THE TASK | Line by line, copy the records below exactly.

(Source data)
========================================================================

Lemma world0_to_world2 : reaches orch world0 world2.
Proof.
  eapply rtc_l; [exact (step_start orch "00ff00ff" killed_io (set_updated "now" job0) (w_jobs world0) [] [] eq_refl)|].
  eapply rtc_l; [exact (step_save orch "00ff00ff" first_copy [last_copy] "now" (w_jobs world0) [] [])|]. apply rtc_refl.
Qed.
Lemma jobs_keep_their_identity_witness :
  sp_id (jb_spec job0) = "00ff00ff"%string /\
  exists j', dget "00ff00ff" (w_jobs world2) = Some j' /\ jb_spec j' = jb_spec job0.
Proof.
  exact (jobs_keep_their_identity orch world0 world2 "00ff00ff" (set_updated "now" job0)
    reaches_world0 eq_refl world0_to_world2).
Defined.

Definition failed_io : cleanup_io := {| ci_run := Ok (1, "ssh: no route"%string); ci_state := None; ci_now := "later" |}.
Lemma one_is_not_zero : 1 <> 0.
Proof. discriminate. Qed.
Lemma cleanup_status_ignores_failure_witness :
  exists j', last (do_DELETE orch true failed_io (Ok tt) job0).1 = Some j' /\ jb_status j' = "stopped"%string /\
    cleanup_status j' = Some "failed"%string.
Proof.
  destruct (proj1 (cleanup_status_ignores_failure orch failed_io job0 1 "ssh: no route" eq_refl one_is_not_zero) true)
    as (j' & _ & Hl & Hs & _ & Hc).
  exists j'. exact (conj Hl (conj Hs Hc)).
Defined.

Lemma deleted_job_comes_back_witness : exists w1 w2 : world spec_float, reaches orch world2 w1 /\
  (jb_status <$> dget "00ff00ff" (w_jobs w1)) = Some "stopped"%string /\
  (jb_status <$> dget "00ff00ff" (w_jobs w2)) = Some "failed"%string /\ w_acts w2 = [].
Proof.
  destruct (deleted_job_comes_back orch world2 "00ff00ff" (set_updated "now" first_copy) last_copy done_io "cleaned"
    reaches_world2 eq_refl eq_refl eq_refl) as (w1 & w2 & H1 & H2 & _ & _ & H5 & H6).
  exists w1, w2. split; [exact H1|]. split; [exact H2|]. split; [|exact H6]. rewrite H5. reflexivity.
Defined.

(** A network named by a UUID, and a deployment name of ten letters. *)
Lemma node_names_collide_witness :
  node_name "3b9aca00-7e57-4c0d-8f00-0123456789ab" "production" "a1b2c3d4" =
  node_name "3b9aca00-7e57-4c0d-8f00-0123456789ab" "production" "ffee0011".
Proof.
  exact (node_names_collide "3b9aca00-7e57-4c0d-8f00-0123456789ab" "production" "a1b2c3d4" "ffee0011"
    eq_refl eq_refl (le_n 46) eq_refl eq_refl ltac:(discriminate) ltac:(discriminate)).
Defined.

Definition env_raw : string := "POSTGRES_PASSWORD=p=1" +:+ String LF ("# note" +:+ String LF "  TZ=UTC ").
Lemma env_parsed_ok : parse_env env_raw = Ok [("POSTGRES_PASSWORD", "p=1"); ("TZ", "UTC")]%string.
Proof. by vm_compute. Qed.
Definition env_full : odict string :=
  [("POSTGRES_PASSWORD", "p=1"); ("TZ", "UTC"); ("POSTGRES_USER", "postgres"); ("POSTGRES_DB", "postgres");
   ("POSTGRES_INITDB_ARGS", "--encoding=UTF8 --locale=C")]%string.
Lemma env_round_trip_witness : parse_env (env_text env_full) = Ok (dsort env_full) /\
  forall k, dget k (dsort env_full) = dget k env_full.
Proof. exact (env_round_trip env_raw (Some "postgres"%string) _ env_full env_parsed_ok eq_refl). Defined.

Lemma flavor_medium : ln_box (sp_launch (jb_spec job0)) ∈ dvalues FLAVORS.
Proof. vm_compute. right. left. Qed.
Lemma shell_reads_the_values_witness :
  sh_read Bare None [] (deploy_text orch (sp_launch (jb_spec job0)) (cleanup_body "a b" true)) =
    Some (prologue orch (sp_launch (jb_spec job0)) ++
      [["export"; "FORCE_CLEANUP=1"]; ["deploy/generic-node.sh"; "a b"; "cleanup"]]%string).
Proof. exact (proj1 (shell_reads_the_values orch (sp_launch (jb_spec job0)) "a b" true flavor_medium)). Defined.

(** A catalogue identifier with a space selects the Postgres image and the Postgres
    environment, but not the Postgres compose file. *)
Example padded_catalog_id :
  match create_job (F := spec_float) orch (Ok (JObj [("networkId", JStr "n"); ("cluster", JStr "c"); ("memberImpl", JStr "m");
          ("catalogId", JStr " postgres"); ("env", JStr "POSTGRES_PASSWORD=x")]%string)) "0a0b0c0d" "now" with
  | Ok (j, compose) => sp_catalog_id (jb_spec j) = Some "postgres"%string /\
      compose = generic_compose "workload" "postgres:16-alpine" None
  | Raise _ => False
  end.
Proof. split; vm_compute; reflexivity. Qed.
(** [PurePosixPath(s).parts] and [.suffix] *)
Definition path_parts (s : string) : list string :=
  let root := if startswith "//" s && negb (startswith "///" s) then ["//"%string]
              else if startswith "/" s then ["/"%string] else [] in
  root ++ List.filter (fun p => negb (bool_decide (p = EmptyString)) && negb (bool_decide (p = "."%string))) (split_char "/" s).
(** The text from the last dot on. *)
Fixpoint from_last_dot (s : string) : option string :=
  match s with
  | EmptyString => None
  | String c s' => match from_last_dot s' with Some t => Some t | None => if eqc c "." then Some s else None end
  end.
Definition path_suffix (s : string) : string :=
  let name := default EmptyString (last (path_parts s)) in
  match from_last_dot name with
  | Some t => if bool_decide (t = name) || bool_decide (t = "."%string) then EmptyString else t
  | None => EmptyString
  end.

Definition extract_assignment_value (raw : string) : string :=
  let value := strip raw in
  match value with
  | EmptyString => EmptyString
  | String q rest =>
      if bool_decide (q ∈ ["034"; "'"; "`"]%char) then
        match partition (String q EmptyString) rest with Some (v, _) => v | None => rest end
      else strip ((fix cut s := match s with
                   | String c s' => if is_space c || sany (eqc c) ",;#" then EmptyString else String c (cut s')
                   | EmptyString => EmptyString end) value)
  end.

Definition is_placeholder_or_reference (value : string) : bool :=
  let lowered := lower (strip value) in
  bool_decide (lowered ∈ PLACEHOLDER_VALUES) ||
  (startswith "<" lowered || startswith "$" lowered || startswith "{" lowered) ||
  existsb (fun marker => contains marker lowered) ENV_REFERENCE_MARKERS.

(** The groups of the sensitive assignment in a text. *)
Definition assignment_of (text : string) : option (string * string) :=
  m ← re_search SENSITIVE_ASSIGNMENT text;
  n ← dget "name" (mt_groups m); v ← dget "value" (mt_groups m); Some (n, v).
(** The value, when it is a literal one. *)
Definition literal_value (text : string) : option (string * string) :=
  '(name, raw) ← assignment_of text;
  let value := extract_assignment_value raw in
  if (8 <=? String.length value)%nat && negb (is_placeholder_or_reference value) then Some (name, value) else None.

Definition path_credentials (p label candidate : string) : list Finding :=
  omap (fun sp => m ← re_search (sp_regex sp) candidate;
    Some {| category := "credential"; rule := sp_rule sp +:+ "-in-path"; fpath := p;
            message := label +:+ " contains a " +:+ sp_rule sp +:+ " credential shape";
            fline := None; ffingerprint := Some (fingerprint (mt_text m)) |}) SECRET_PATTERNS ++
  match literal_value candidate with
  | Some (_, value) =>
      [{| category := "credential"; rule := "literal-sensitive-assignment-in-path"; fpath := p;
          message := label +:+ " contains a literal value assigned to a sensitive field";
          fline := None; ffingerprint := Some (fingerprint value) |}]
  | None => []
  end.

========================================================================

FINISHED TASK |
Lemma world0_to_world2 : reaches orch world0 world2.
Proof.
  eapply rtc_l; [exact (step_start orch "00ff00ff" killed_io (set_updated "now" job0) (w_jobs world0) [] [] eq_refl)|].
  eapply rtc_l; [exact (step_save orch "00ff00ff" first_copy [last_copy] "now" (w_jobs world0) [] [])|]. apply rtc_refl.
Qed.
Lemma jobs_keep_their_identity_witness :
  sp_id (jb_spec job0) = "00ff00ff"%string /\
  exists j', dget "00ff00ff" (w_jobs world2) = Some j' /\ jb_spec j' = jb_spec job0.
Proof.
  exact (jobs_keep_their_identity orch world0 world2 "00ff00ff" (set_updated "now" job0)
    reaches_world0 eq_refl world0_to_world2).
Defined.

Definition failed_io : cleanup_io := {| ci_run := Ok (1, "ssh: no route"%string); ci_state := None; ci_now := "later" |}.
Lemma one_is_not_zero : 1 <> 0.
Proof. discriminate. Qed.
Lemma cleanup_status_ignores_failure_witness :
  exists j', last (do_DELETE orch true failed_io (Ok tt) job0).1 = Some j' /\ jb_status j' = "stopped"%string /\
    cleanup_status j' = Some "failed"%string.
Proof.
  destruct (proj1 (cleanup_status_ignores_failure orch failed_io job0 1 "ssh: no route" eq_refl one_is_not_zero) true)
    as (j' & _ & Hl & Hs & _ & Hc).
  exists j'. exact (conj Hl (conj Hs Hc)).
Defined.

Lemma deleted_job_comes_back_witness : exists w1 w2 : world spec_float, reaches orch world2 w1 /\
  (jb_status <$> dget "00ff00ff" (w_jobs w1)) = Some "stopped"%string /\
  (jb_status <$> dget "00ff00ff" (w_jobs w2)) = Some "failed"%string /\ w_acts w2 = [].
Proof.
  destruct (deleted_job_comes_back orch world2 "00ff00ff" (set_updated "now" first_copy) last_copy done_io "cleaned"
    reaches_world2 eq_refl eq_refl eq_refl) as (w1 & w2 & H1 & H2 & _ & _ & H5 & H6).
  exists w1, w2. split; [exact H1|]. split; [exact H2|]. split; [|exact H6]. rewrite H5. reflexivity.
Defined.

(** A network named by a UUID, and a deployment name of ten letters. *)
Lemma node_names_collide_witness :
  node_name "3b9aca00-7e57-4c0d-8f00-0123456789ab" "production" "a1b2c3d4" =
  node_name "3b9aca00-7e57-4c0d-8f00-0123456789ab" "production" "ffee0011".
Proof.
  exact (node_names_collide "3b9aca00-7e57-4c0d-8f00-0123456789ab" "production" "a1b2c3d4" "ffee0011"
    eq_refl eq_refl (le_n 46) eq_refl eq_refl ltac:(discriminate) ltac:(discriminate)).
Defined.

Definition env_raw : string := "POSTGRES_PASSWORD=p=1" +:+ String LF ("# note" +:+ String LF "  TZ=UTC ").
Lemma env_parsed_ok : parse_env env_raw = Ok [("POSTGRES_PASSWORD", "p=1"); ("TZ", "UTC")]%string.
Proof. by vm_compute. Qed.
Definition env_full : odict string :=
  [("POSTGRES_PASSWORD", "p=1"); ("TZ", "UTC"); ("POSTGRES_USER", "postgres"); ("POSTGRES_DB", "postgres");
   ("POSTGRES_INITDB_ARGS", "--encoding=UTF8 --locale=C")]%string.
Lemma env_round_trip_witness : parse_env (env_text env_full) = Ok (dsort env_full) /\
  forall k, dget k (dsort env_full) = dget k env_full.
Proof. exact (env_round_trip env_raw (Some "postgres"%string) _ env_full env_parsed_ok eq_refl). Defined.

Lemma flavor_medium : ln_box (sp_launch (jb_spec job0)) ∈ dvalues FLAVORS.
Proof. vm_compute. right. left. Qed.
Lemma shell_reads_the_values_witness :
  sh_read Bare None [] (deploy_text orch (sp_launch (jb_spec job0)) (cleanup_body "a b" true)) =
    Some (prologue orch (sp_launch (jb_spec job0)) ++
      [["export"; "FORCE_CLEANUP=1"]; ["deploy/generic-node.sh"; "a b"; "cleanup"]]%string).
Proof. exact (proj1 (shell_reads_the_values orch (sp_launch (jb_spec job0)) "a b" true flavor_medium)). Defined.

(** A catalogue identifier with a space selects the Postgres image and the Postgres
    environment, but not the Postgres compose file. *)
Example padded_catalog_id :
  match create_job (F := spec_float) orch (Ok (JObj [("networkId", JStr "n"); ("cluster", JStr "c"); ("memberImpl", JStr "m");
          ("catalogId", JStr " postgres"); ("env", JStr "POSTGRES_PASSWORD=x")]%string)) "0a0b0c0d" "now" with
  | Ok (j, compose) => sp_catalog_id (jb_spec j) = Some "postgres"%string /\
      compose = generic_compose "workload" "postgres:16-alpine" None
  | Raise _ => False
  end.
Proof. split; vm_compute; reflexivity. Qed.
(** [PurePosixPath(s).parts] and [.suffix] *)
Definition path_parts (s : string) : list string :=
  let root := if startswith "//" s && negb (startswith "///" s) then ["//"%string]
              else if startswith "/" s then ["/"%string] else [] in
  root ++ List.filter (fun p => negb (bool_decide (p = EmptyString)) && negb (bool_decide (p = "."%string))) (split_char "/" s).
(** The text from the last dot on. *)
Fixpoint from_last_dot (s : string) : option string :=
  match s with
  | EmptyString => None
  | String c s' => match from_last_dot s' with Some t => Some t | None => if eqc c "." then Some s else None end
  end.
Definition path_suffix (s : string) : string :=
  let name := default EmptyString (last (path_parts s)) in
  match from_last_dot name with
  | Some t => if bool_decide (t = name) || bool_decide (t = "."%string) then EmptyString else t
  | None => EmptyString
  end.

Definition extract_assignment_value (raw : string) : string :=
  let value := strip raw in
  match value with
  | EmptyString => EmptyString
  | String q rest =>
      if bool_decide (q ∈ ["034"; "'"; "`"]%char) then
        match partition (String q EmptyString) rest with Some (v, _) => v | None => rest end
      else strip ((fix cut s := match s with
                   | String c s' => if is_space c || sany (eqc c) ",;#" then EmptyString else String c (cut s')
                   | EmptyString => EmptyString end) value)
  end.

Definition is_placeholder_or_reference (value : string) : bool :=
  let lowered := lower (strip value) in
  bool_decide (lowered ∈ PLACEHOLDER_VALUES) ||
  (startswith "<" lowered || startswith "$" lowered || startswith "{" lowered) ||
  existsb (fun marker => contains marker lowered) ENV_REFERENCE_MARKERS.

(** The groups of the sensitive assignment in a text. *)
Definition assignment_of (text : string) : option (string * string) :=
  m ← re_search SENSITIVE_ASSIGNMENT text;
  n ← dget "name" (mt_groups m); v ← dget "value" (mt_groups m); Some (n, v).
(** The value, when it is a literal one. *)
Definition literal_value (text : string) : option (string * string) :=
  '(name, raw) ← assignment_of text;
  let value := extract_assignment_value raw in
  if (8 <=? String.length value)%nat && negb (is_placeholder_or_reference value) then Some (name, value) else None.

Definition path_credentials (p label candidate : string) : list Finding :=
  omap (fun sp => m ← re_search (sp_regex sp) candidate;
    Some {| category := "credential"; rule := sp_rule sp +:+ "-in-path"; fpath := p;
            message := label +:+ " contains a " +:+ sp_rule sp +:+ " credential shape";
            fline := None; ffingerprint := Some (fingerprint (mt_text m)) |}) SECRET_PATTERNS ++
  match literal_value candidate with
  | Some (_, value) =>
      [{| category := "credential"; rule := "literal-sensitive-assignment-in-path"; fpath := p;
          message := label +:+ " contains a literal value assigned to a sensitive field";
          fline := None; ffingerprint := Some (fingerprint value) |}]
  | None => []
  end.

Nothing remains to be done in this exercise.